* _WHAT IS REQUIRED_: Look below for the lines from the one with "as JSON, which" to the one with "Fixpoint strip_trailing_nul (key", and copy exactly those lines, both ends included.

* _DATASET_:
(** * TermiKanban: the board, the cursor and the undo/redo history of [main.py]

    A shallow embedding of [src/main.py].  Python integers are [Z], Python
    lists are Rocq lists read and updated through Python's index rules
    (negative indices count from the end, an index out of range raises
    [IndexError]), and the body of [main] is a state-and-exception monad
    over the local variables of [main] and the outside world (pending key
    presses, the size of the terminal window, the save folder, the files on
    disk and the paths that can be written).

    The screen is modelled where the program reads from it: a key read at
    a position, [getch(y, x)], depends on that position being inside the
    window.  What is written to the screen is not tracked, and the writes
    ([addstr], [clear], [refresh]) are taken to succeed.

    The board is only ever mutated through one live reference: stack
    entries are [copy.deepcopy] copies, a popped entry leaves its stack
    when it becomes the board, and a moved card leaves its source list
    before it joins the destination.  Values therefore model the objects
    faithfully, and [copy.deepcopy] is the identity on values. *)

From Stdlib Require Import ZArith String Ascii Lia Sorted.
From stdpp Require Import base list strings gmap.

Local Open Scope Z_scope.

(** ** Data model *)

(** The classes of [kanban_board.py], with the attributes [main.py] reads
    and writes. *)
Record Card := mkCard {
  title : string;
  description : string;
  priority : Z
}.

Record Column := mkColumn {
  name : string;
  cards : list Card
}.

Record KanbanBoard := mkBoard {
  columns : list Column
}.

(* main.py, l.9-11 *)
Definition LOW_PRIORITY : Z := 1.
Definition MEDIUM_PRIORITY : Z := 1.
Definition HIGH_PRIORITY : Z := 3.

Definition with_cards (col : Column) (cs : list Card) : Column :=
  {| name := name col; cards := cs |}.

Definition with_title (c : Card) (t : string) : Card :=
  {| title := t; description := description c; priority := priority c |}.

Definition with_description (c : Card) (d : string) : Card :=
  {| title := title c; description := d; priority := priority c |}.

Definition with_priority (c : Card) (p : Z) : Card :=
  {| title := title c; description := description c; priority := p |}.

(** ** Python lists *)

Module Py.

Definition len {A} (l : list A) : Z := Z.of_nat (length l).

(** The position a Python index denotes in [l], if any. *)
Definition norm_index {A} (l : list A) (i : Z) : option nat :=
  let j := if i <? 0 then i + len l else i in
  if (0 <=? j) && (j <? len l) then Some (Z.to_nat j) else None.

(** [l[i]] *)
Definition getitem {A} (l : list A) (i : Z) : option A :=
  k ← norm_index l i; l !! k.

(** [l[i] = x] *)
Definition setitem {A} (l : list A) (i : Z) (x : A) : option (list A) :=
  k ← norm_index l i; Some (<[k:=x]> l).

(** [l.pop(i)]: the removed element and what is left of the list. *)
Definition pop {A} (l : list A) (i : Z) : option (A * list A) :=
  k ← norm_index l i; x ← l !! k; Some (x, delete k l).

(** [l.append(x)] *)
Definition append {A} (l : list A) (x : A) : list A := l ++ [x].

(** Truth value of a list: non-empty. *)
Definition truthy {A} (l : list A) : bool :=
  match l with [] => false | _ :: _ => true end.

(** [ord(c)] and [chr(n)] on the ASCII range. *)
Definition ord (c : ascii) : Z := Z.of_nat (nat_of_ascii c).
Definition chr (n : Z) : ascii := ascii_of_nat (Z.to_nat n).

(** [s[:-1]] *)
Fixpoint drop_last (s : string) : string :=
  match s with
  | EmptyString => EmptyString
  | String _ EmptyString => EmptyString
  | String a s' => String a (drop_last s')
  end.

Definition str_len (s : string) : Z := Z.of_nat (String.length s).

Definition str_truthy (s : string) : bool :=
  match s with EmptyString => false | String _ _ => true end.

(** [s.endswith(suffix)] *)
Definition endswith (s suffix : string) : bool :=
  let n := String.length s in
  let m := String.length suffix in
  if (m <=? n)%nat then String.eqb (String.substring (n - m) m s) suffix
  else false.

(** [s.startswith(prefix)] *)
Definition startswith (s pre : string) : bool := String.prefix pre s.

(** [os.path.join(a, b)] on a POSIX system. *)
Definition path_join (a b : string) : string :=
  if startswith b "/" then b
  else if str_truthy a && negb (endswith a "/") then a +:+ "/" +:+ b
  else a +:+ b.

End Py.

(** [curses] key codes (ncurses). *)
Module curses.
Definition KEY_DOWN : Z := 258.
Definition KEY_UP : Z := 259.
Definition KEY_LEFT : Z := 260.
Definition KEY_RIGHT : Z := 261.
Definition KEY_BACKSPACE : Z := 263.
Definition KEY_ENTER : Z := 343.
End curses.

(** ** The persisted file *)

(** Modelled from the spec: what a [.kanban] file holds once read (spec
    6), a structured record whose required fields may be missing. *)
Record FileCard := mkFileCard {
  f_title : option string;
  f_description : option string;
  f_priority : option Z
}.

(** Modelled from the spec: a stored column, its name and its cards. *)
Record FileColumn := mkFileColumn {
  f_name : option string;
  f_cards : option (list FileCard)
}.

(** Modelled from the spec: a file that cannot be read, or the stored
    record with its list of columns. *)
Inductive FileData :=
| Unreadable
| Structured (cols : option (list FileColumn)).

(** ** Local variables of [main] and the outside world *)

Record Locals := mkLocals {
  board : KanbanBoard;
  selected_col : Z;
  selected_card : Z;
  undo_stack : list KanbanBoard;
  redo_stack : list KanbanBoard
}.

Record World := mkWorld {
  keys : list Z;                 (* what the next calls of getch return *)
  maxyx : Z * Z;                 (* stdscr.getmaxyx(): (height, width) *)
  folder_path : string;          (* the save folder *)
  listing : list string;         (* os.listdir(folder_path) *)
  files : gmap string FileData;  (* the files on disk, by path *)
  writable : string → bool       (* the paths a file can be written to *)
}.

Record Machine := mkMachine {
  locals : Locals;
  world : World
}.

Inductive Exn := IndexError | OutOfRange | FormatError | IOError | TypeError.

(** [Blocked]: the statement does not return.  It waits in [getch] for a
    key that never comes, or it repeats for ever a read that takes no key
    (see [get_input_loop]). *)
Inductive Result (A : Type) :=
| Ok (a : A)
| Raise (e : Exn)
| Blocked.
Arguments Ok {A} a.
Arguments Raise {A} e.
Arguments Blocked {A}.

(** Statements run on the machine; the machine reached when an exception
    is raised is kept, since the objects mutated so far stay mutated. *)
Definition M (A : Type) : Type := Machine → Result A * Machine.

Definition ret {A} (a : A) (σ : Machine) : Result A * Machine := (Ok a, σ).

Definition bind {A B} (m : M A) (f : A → M B) (σ : Machine)
  : Result B * Machine :=
  match m σ with
  | (Ok a, σ') => f a σ'
  | (Raise e, σ') => (Raise e, σ')
  | (Blocked, σ') => (Blocked, σ')
  end.

Global Instance M_ret : MRet M := λ A, @ret A.
Global Instance M_bind : MBind M := λ A B f m, bind m f.

Definition raise {A} (e : Exn) (σ : Machine) : Result A * Machine :=
  (Raise e, σ).

Definition blocked {A} (σ : Machine) : Result A * Machine := (Blocked, σ).

(** A result computed outside the monad, taken as the statement's result. *)
Definition of_result {A} (r : Result A) (σ : Machine) : Result A * Machine :=
  (r, σ).

(** [try: m except Exception: h] *)
Definition try_except {A} (m : M A) (h : Exn → M A) (σ : Machine)
  : Result A * Machine :=
  match m σ with
  | (Raise e, σ') => h e σ'
  | r => r
  end.

(** An optional value that raises [e] when absent. *)
Definition or_raise {A} (e : Exn) (o : option A) (σ : Machine)
  : Result A * Machine :=
  match o with Some a => (Ok a, σ) | None => (Raise e, σ) end.

Definition get_locals (σ : Machine) : Result Locals * Machine :=
  (Ok (locals σ), σ).

Definition get_world (σ : Machine) : Result World * Machine :=
  (Ok (world σ), σ).

Definition modify_locals (f : Locals → Locals) (σ : Machine)
  : Result unit * Machine :=
  (Ok tt, {| locals := f (locals σ); world := world σ |}).

Definition modify_world (f : World → World) (σ : Machine)
  : Result unit * Machine :=
  (Ok tt, {| locals := locals σ; world := f (world σ) |}).

Definition set_board (b : KanbanBoard) : M unit :=
  modify_locals (λ l, {| board := b; selected_col := selected_col l;
                         selected_card := selected_card l;
                         undo_stack := undo_stack l; redo_stack := redo_stack l |}).

Definition set_selected_col (i : Z) : M unit :=
  modify_locals (λ l, {| board := board l; selected_col := i;
                         selected_card := selected_card l;
                         undo_stack := undo_stack l; redo_stack := redo_stack l |}).

Definition set_selected_card (j : Z) : M unit :=
  modify_locals (λ l, {| board := board l; selected_col := selected_col l;
                         selected_card := j;
                         undo_stack := undo_stack l; redo_stack := redo_stack l |}).

Definition set_undo_stack (u : list KanbanBoard) : M unit :=
  modify_locals (λ l, {| board := board l; selected_col := selected_col l;
                         selected_card := selected_card l;
                         undo_stack := u; redo_stack := redo_stack l |}).

Definition set_redo_stack (r : list KanbanBoard) : M unit :=
  modify_locals (λ l, {| board := board l; selected_col := selected_col l;
                         selected_card := selected_card l;
                         undo_stack := undo_stack l; redo_stack := r |}).

Definition set_keys (ks : list Z) : M unit :=
  modify_world (λ w, {| keys := ks; maxyx := maxyx w;
                        folder_path := folder_path w; listing := listing w;
                        files := files w; writable := writable w |}).

Definition set_files (fs : gmap string FileData) : M unit :=
  modify_world (λ w, {| keys := keys w; maxyx := maxyx w;
                        folder_path := folder_path w; listing := listing w;
                        files := fs; writable := writable w |}).

Definition get_board : M KanbanBoard := l ← get_locals; mret (board l).
Definition get_selected_col : M Z := l ← get_locals; mret (selected_col l).
Definition get_selected_card : M Z := l ← get_locals; mret (selected_card l).

(** [board.columns[i]] *)
Definition column_at (i : Z) : M Column :=
  b ← get_board; or_raise IndexError (Py.getitem (columns b) i).

(** [board.columns[i] = col], also the write-back of an in-place change of
    the column object found at [board.columns[i]]. *)
Definition set_column_at (i : Z) (col : Column) : M unit :=
  b ← get_board;
  cs ← or_raise IndexError (Py.setitem (columns b) i col);
  set_board {| columns := cs |}.

(** ** The [KanbanBoard] class ([kanban_board.py]) *)

(** Modelled from the spec: the [KanbanBoard] constructor, whose module
    [kanban_board.py] is imported by [main.py]; a new board has no columns. *)
Definition KanbanBoard_new : KanbanBoard := {| columns := [] |}.

(** Modelled from the spec: [KanbanBoard.add_column] (spec 4.3), which
    appends a new empty column. *)
Definition add_column (col_name : string) : M unit :=
  b ← get_board;
  set_board {| columns := Py.append (columns b) {| name := col_name; cards := [] |} |}.

(** Modelled from the spec: [KanbanBoard.add_card] (spec 4.3), which fails
    with [OutOfRange] when [column_index] is not a valid column index and
    otherwise appends the card to that column; the priority defaults to
    Low. *)
Definition add_card (column_index : Z) (t d : string) (p : Z) : M unit :=
  b ← get_board;
  if (0 <=? column_index) && (column_index <? Py.len (columns b)) then
    col ← column_at column_index;
    set_column_at column_index
      (with_cards col (Py.append (cards col) {| title := t; description := d; priority := p |}))
  else raise OutOfRange.

(** Modelled from the spec: [add_card] called without a priority. *)
Definition add_card_default (column_index : Z) (t d : string) : M unit :=
  add_card column_index t d 1.

(** *** Persistence codec *)

(** Modelled from the spec: what [save] writes for a card (spec 4.5, 6):
    title, description and priority. *)
Definition encode_card (c : Card) : FileCard :=
  {| f_title := Some (title c); f_description := Some (description c);
     f_priority := Some (priority c) |}.

(** Modelled from the spec: what [save] writes for a column: its name and
    its cards in insertion order. *)
Definition encode_column (col : Column) : FileColumn :=
  {| f_name := Some (name col); f_cards := Some (encode_card <$> cards col) |}.

(** Modelled from the spec: what [save] writes for a board: its columns
    in order. *)
Definition encode_board (b : KanbanBoard) : FileData :=
  Structured (Some (encode_column <$> columns b)).
(** * TailingsIQ API: a shallow embedding of [backend/main.py]

    The program is a FastAPI application with three in-memory globals
    ([facilities_db], [risk_assessments_db], [facility_counter]), a pair of
    authentication helpers built on PyJWT, and six route handlers.

    Conventions of the embedding:
    - Python [int] is [Z]; [str] is [string]; [dict] with string keys is
      [gmap string _]; [list] is [list]; [float] is the kernel's binary64
      [float], so that comparisons such as [risk_score < 0.3] are the very
      IEEE comparisons Python performs.
    - A naive UTC [datetime] is the number of microseconds since the epoch
      (its resolution in Python); a [timedelta] is a number of microseconds.
      Sums of the two are taken on [Z]: the [OverflowError] Python raises
      outside the years 1 to 9999 is not part of the embedding, and the
      properties about arbitrary durations assume [in_datetime_range].
    - Every reading of the environment (the clock, the random generator) is
      an explicit argument of the function that performs it.
    - Exceptions are values of [exn]; a function that may raise returns a
      [result].  Handlers that touch the globals are state transformers. *)

From Stdlib Require Import ZArith QArith Floats Uint63 Lia Ascii.
From stdpp Require Import base decidable option list strings gmap.

Set Warnings "-inexact-float,-clear-no-such-hyp".
Local Open Scope Z_scope.

(** ** Python values and exceptions *)

(** The values that occur in token payloads: [None], integers, strings and
    (before encoding only) datetimes. *)
Inductive pyval : Type :=
| PyNone
| PyInt (n : Z)
| PyStr (s : string)
| PyDatetime (t : Z).

#[global] Instance pyval_eq_dec : EqDecision pyval.
Proof. solve_decision. Defined.

(** [dict.get(key)]: the value, or [None] when the key is missing. *)
Definition dict_get (d : gmap string pyval) (key : string) : pyval :=
  default PyNone (d !! key).

(** [x is None] *)
Definition is_none (v : pyval) : bool :=
  match v with PyNone => true | _ => false end.

(** [fastapi.HTTPException(status_code, detail, headers)] *)
Record HTTPException : Type := mkHTTPException {
  status_code : Z;
  detail : string;
  headers : option (gmap string string)
}.

Definition HTTP_401_UNAUTHORIZED : Z := 401.

(** The exception classes of PyJWT that [jwt.decode] raises on this
    program's call; all derive from [jwt.PyJWTError]. *)
Inductive PyJWTError : Type :=
| DecodeError
| InvalidAlgorithmError
| InvalidSignatureError
| InvalidIssuedAtError
| ImmatureSignatureError
| ExpiredSignatureError
| InvalidAudienceError
| InvalidSubjectError
| InvalidJTIError.

Inductive exn : Type :=
| HTTPExn (e : HTTPException)
| JWTExn (e : PyJWTError)
| TypeError.

Inductive result (A : Type) : Type :=
| Return (a : A)
| Raise (e : exn).

Arguments Return {A} a.
Arguments Raise {A} e.

#[global] Instance result_ret : MRet result := @Return.
#[global] Instance result_bind : MBind result := λ A B f m,
  match m with
  | Return a => f a
  | Raise e => Raise e
  end.

(** ** Time *)

Definition usec_per_sec : Z := 1000000.

(** [timedelta(minutes=n)] *)
Definition timedelta_minutes (n : Z) : Z := n * 60 * usec_per_sec.

(** [calendar.timegm(dt.utctimetuple())]: the time tuple has no
    microseconds, so this is the whole number of seconds since the epoch. *)
Definition timegm (dt : Z) : Z := dt / usec_per_sec.

(** ** PyJWT, as far as this program calls it

    A compact JWS is modelled structurally: the algorithm named in its
    header, its claims, and its signature.  A string that does not parse as
    a JWS is [Unparsable].

    HMAC first brings the key to the block size of the hash: a key of at
    most 64 bytes is padded with zero bytes, so that trailing zero bytes do
    not matter, and a longer key is replaced by its digest, which is kept
    symbolic.  Beyond that the tag is a symbolic term over the algorithm,
    the block key and the claims.

    [encode] follows [jwt.encode]: datetimes under the time claims [exp],
    [iat] and [nbf] become integer NumericDates through [timegm]; an [iss]
    that is not a string is a [TypeError]; the payload is then serialised
    as JSON, which fails with [TypeError] on any remaining datetime.

    [decode] follows [jwt.decode(token, key, algorithms=[...])] of PyJWT 2
    (2.10 and later) with its default options: parse, check the header
    algorithm against [algorithms], verify the signature, then validate the
    registered claims in the library's order, against the clock reading
    [now] and with no leeway: [iat] (in the future: immature), [nbf]
    ([nbf > now]: immature), [exp] ([exp <= now]: expired), [aud] (no
    audience is expected, so a non-empty one is refused), [sub] and [jti]
    (strings when present).  The library converts a time claim with
    [int(...)] and turns only [ValueError] into its own error: a text that
    is no number is refused, a numeric text counts as its number, and
    [None] raises [TypeError].

    The model takes the key to be one PyJWT accepts as an HMAC secret. *)
Module jwt.

Fixpoint strip_trailing_nul (key : string) : string :=
  match key with
  | String.EmptyString => String.EmptyString
  | String.String c rest =>
      match strip_trailing_nul rest with
      | String.EmptyString =>
          if Ascii.eqb c Ascii.zero then String.EmptyString
          else String.String c String.EmptyString
      | rest' => String.String c rest'
      end
  end.

Inductive block_key : Type :=
| PaddedKey (key : string)
| DigestOfKey (key : string).
Lemma only_external_tags_change_witness :
  is_external docs_config (Re.group1 external_match)
  /\ external_tag_annotated = add_attributes (Re.group0 external_match).
Proof.
  apply (only_external_tags_change docs_config external_match external_tag_annotated).
  - reflexivity.
  - discriminate.
Defined.

Lemma page_changes_only_with_external_link_witness :
  Exists (fun m => is_external docs_config (Re.group1 m))
         (Re.finditer link_pattern external_link).
Proof.
  apply (page_changes_only_with_external_link 1 [py "index.md"] docs_config
           external_link external_link_annotated).
  - reflexivity.
  - discriminate.
Defined.

Lemma external_tag_gets_both_directives_witness :
  exists tag, replace_external_link docs_config external_match = Ok tag
    /\ contains (py "target=") tag = true /\ contains (py "rel=") tag = true.
Proof.
  apply (external_tag_gets_both_directives docs_config external_link external_match).
  - reflexivity.
  - exists (py "other.org"), docs_site, (py "docs.example.com").
    repeat split; done.
Defined.

Lemma rewritten_tag_is_stable_witness :
  replace_external_link docs_config
    {| Re.group0 := external_tag_annotated; Re.group1 := Re.group1 external_match |}
  = Ok external_tag_annotated.
Proof.
  apply (rewritten_tag_is_stable docs_config external_match external_tag_annotated).
  reflexivity.
Defined.

Lemma hook_only_adds_directives_witness :
  directives_added external_link external_link_annotated.
Proof.
  apply (hook_only_adds_directives 1 [py "index.md"] docs_config
           external_link external_link_annotated).
  reflexivity.
Defined.

Lemma hook_keeps_the_page_text_witness :
  sublist external_link external_link_annotated
  /\ length external_link <= length external_link_annotated.
Proof.
  apply (hook_keeps_the_page_text 1 [py "index.md"] docs_config
           external_link external_link_annotated).
  reflexivity.
Defined.
(** A matched pair whose two legs disagree, amounts that do not parse, and a
    summary that carries stale counts. *)
Definition untidy : JsVal :=
  obj [("matchedTransactions",
        JArr [obj [("bankTransaction", tx "2024-01-02" "Rent" (JNum 100) "debit");
                   ("ledgerTransaction", tx "2024-01-03" "Rent Jan" (JNum 90) "credit")];
              obj [("bankTransaction", tx "2024-01-04" "Cash" (JStr "n/a") "debit");
                   ("ledgerTransaction", obj [("date", JStr "2024-01-04")])]]);
       ("unmatchedLedgerEntries",
        JArr [tx "2024-01-09" "Refund" (JNum (-12.5)) "debit";
              obj [("description", JStr "No amount")]]);
       ("summary",
        obj [("ledgerBalance", JNum 10); ("matchedCount", JNum 99)])].

(** A matched pair without its bank leg; the other collections are absent. *)
Definition missingLeg : JsVal :=
  obj [("matchedTransactions",
        JArr [obj [("ledgerTransaction",
                    tx "2024-03-05" "Acme Corp" (JNum 3500) "debit")]])].

(** A matched pair with neither leg; the other collections are absent. *)
Definition emptyPair : JsVal :=
  obj [("matchedTransactions", JArr [obj []])].

(** Two unmatched bank items. *)
Definition fee : Types.Transaction :=
  Types.mkTransaction "2024-03-10" "Fee" 25 Types.debit None.

Definition transfer : Types.Transaction :=
  Types.mkTransaction "2024-03-12" "Transfer" 400 Types.credit None.

(** Nothing but the closing balances. *)
Definition balancesOnly : JsVal :=
  obj [("summary",
        obj [("ledgerBalance", JNum 7079.5); ("bankBalance", JNum 7079.5);
             ("asAtDate", JStr "2024-03-31")])].

End Scenario.

(** ** [src/utils/downloadUtils.ts]: the CSV report and the file names *)

Module Csv.
Import Types.

Definition quote : ascii := "034"%char.

Definition newline : string := String "010"%char EmptyString.

(** The [replace] of [toCsvRow]: every double quote is written twice. *)
Fixpoint doubleQuotes (s : string) : string :=
  match s with
  | EmptyString => EmptyString
  | String c s' =>
      if Ascii.eqb c quote then String quote (String quote (doubleQuotes s'))
      else String c (doubleQuotes s')
  end.

(** An element of the [(string | number)[]] handed to [toCsvRow]. *)
Inductive Field : Type :=
| Str (s : string)
| Num (n : float).

(** The character class [[a-z0-9]] under the flag [i]: the ASCII letters
    and digits. *)
Definition isAlnum (c : ascii) : bool :=
  let n := N_of_ascii c in
  ((48 <=? n) && (n <=? 57) || (65 <=? n) && (n <=? 90)
   || (97 <=? n) && (n <=? 122))%N.

(** [s.replace(/[^a-z0-9]/gi, '_')] *)
Fixpoint replaceNonAlnum (s : string) : string :=
  match s with
  | EmptyString => EmptyString
  | String c s' =>
      String (if isAlnum c then c else "_"%char) (replaceNonAlnum s')
  end.

Section Host.

(** [String(n)] for a number [n], and [String.prototype.toLowerCase]. *)
Variable numberToString : float -> string.
Variable toLowerCase : string -> string.

(** [String(val)] *)
Definition text (val : Field) : string :=
  match val with
  | Str s => s
  | Num n => numberToString n
  end.

(** [toCsvRow]: every value is turned into text, its double quotes are
    doubled, it is put between double quotes, and the results are joined
    with commas. *)
Definition toCsvRow (arr : list Field) : string :=
  String.concat ","
    (map (fun val => String quote (doubleQuotes (text val)) +:+ String quote "")
         arr).

(** The text [generateCsv] puts in the blob; [now] is
    [new Date().toLocaleString()]. *)
Definition csvContent (now : string) (result : ReconciliationResult)
    (companyName : string) : string :=
  let s := summary result in
  (if String.eqb companyName "" then ""
   else "Company Name," +:+ companyName +:+ newline)
  +:+ "Reconciliation Report" +:+ newline
  +:+ "Generated on," +:+ now +:+ newline +:+ newline
  +:+ "Summary" +:+ newline
  +:+ toCsvRow [Str "Metric"; Str "Transaction Count"; Str "Net Value (GHS)"]
  +:+ newline
  +:+ toCsvRow [Str "Successfully Matched"; Num (matchedCount s);
                Num (matchedTotal s)]
  +:+ newline
  +:+ toCsvRow [Str "Outstanding Bank Items"; Num (unmatchedBankCount s);
                Num (unmatchedBankTotal s)]
  +:+ newline
  +:+ toCsvRow [Str "Outstanding Ledger Items"; Num (unmatchedLedgerCount s);
                Num (unmatchedLedgerTotal s)]
  +:+ newline +:+ newline.

(** [companyName
      ? companyName.replace(/[^a-z0-9]/gi, '_').toLowerCase() + '_' : ''] *)
Definition safeCompanyName (companyName : string) : string :=
  if String.eqb companyName "" then ""
  else toLowerCase (replaceNonAlnum companyName) +:+ "_".

(** The names under which [generateCsv] and [generatePdf] save their
    report; [today] is [new Date().toISOString().split('T')[0]]. *)
Definition csvFileName (today companyName : string) : string :=
  safeCompanyName companyName +:+ "reconciliation_report_" +:+ today +:+ ".csv".

Definition pdfFileName (today companyName : string) : string :=
  safeCompanyName companyName +:+ "reconciliation_report_" +:+ today +:+ ".pdf".

End Host.

End Csv.

(** ** [src/components/ReconciliationResults.tsx]: the other handlers *)

Module ReviewActions.
Import Types Review.

(** [hasSelection] *)
Definition hasSelection (st : State) : bool :=
  (0 <? size (selectedBankIndices st))%nat
  || (0 <? size (selectedLedgerIndices st))%nat.

(** The Reset button of the bulk bar:
    [if (selectedBankIndices.size > 0) applyBulkStatus('bank', 'default');
     if (selectedLedgerIndices.size > 0) applyBulkStatus('ledger', 'default')].
    Both calls read the state of the render the button belongs to. *)
Definition resetSelected (st : State) : list Update :=
  (if (0 <? size (selectedBankIndices st))%nat
   then applyBulkStatus st bank Default else [])
  ++ (if (0 <? size (selectedLedgerIndices st))%nat
      then applyBulkStatus st ledger Default else []).

(** [handlePdfExport]: [generatePdf(result, companyName, exportConfig,
    selectedBankIndices, selectedLedgerIndices)] *)
Definition handlePdfExport (formatNumber : float -> string) (st : State)
    (result : ReconciliationResult) (exportConfig : PdfExportConfig)
    : list Download.Section_ :=
  Download.generatePdf formatNumber result exportConfig
    (Some (selectedBankIndices st)) (Some (selectedLedgerIndices st)).

End ReviewActions.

* _RESPONSE BELOW_:
    as JSON, which fails with [TypeError] on any remaining datetime.

    [decode] follows [jwt.decode(token, key, algorithms=[...])] of PyJWT 2
    (2.10 and later) with its default options: parse, check the header
    algorithm against [algorithms], verify the signature, then validate the
    registered claims in the library's order, against the clock reading
    [now] and with no leeway: [iat] (in the future: immature), [nbf]
    ([nbf > now]: immature), [exp] ([exp <= now]: expired), [aud] (no
    audience is expected, so a non-empty one is refused), [sub] and [jti]
    (strings when present).  The library converts a time claim with
    [int(...)] and turns only [ValueError] into its own error: a text that
    is no number is refused, a numeric text counts as its number, and
    [None] raises [TypeError].

    The model takes the key to be one PyJWT accepts as an HMAC secret. *)
Module jwt.

Fixpoint strip_trailing_nul (key : string) : string :=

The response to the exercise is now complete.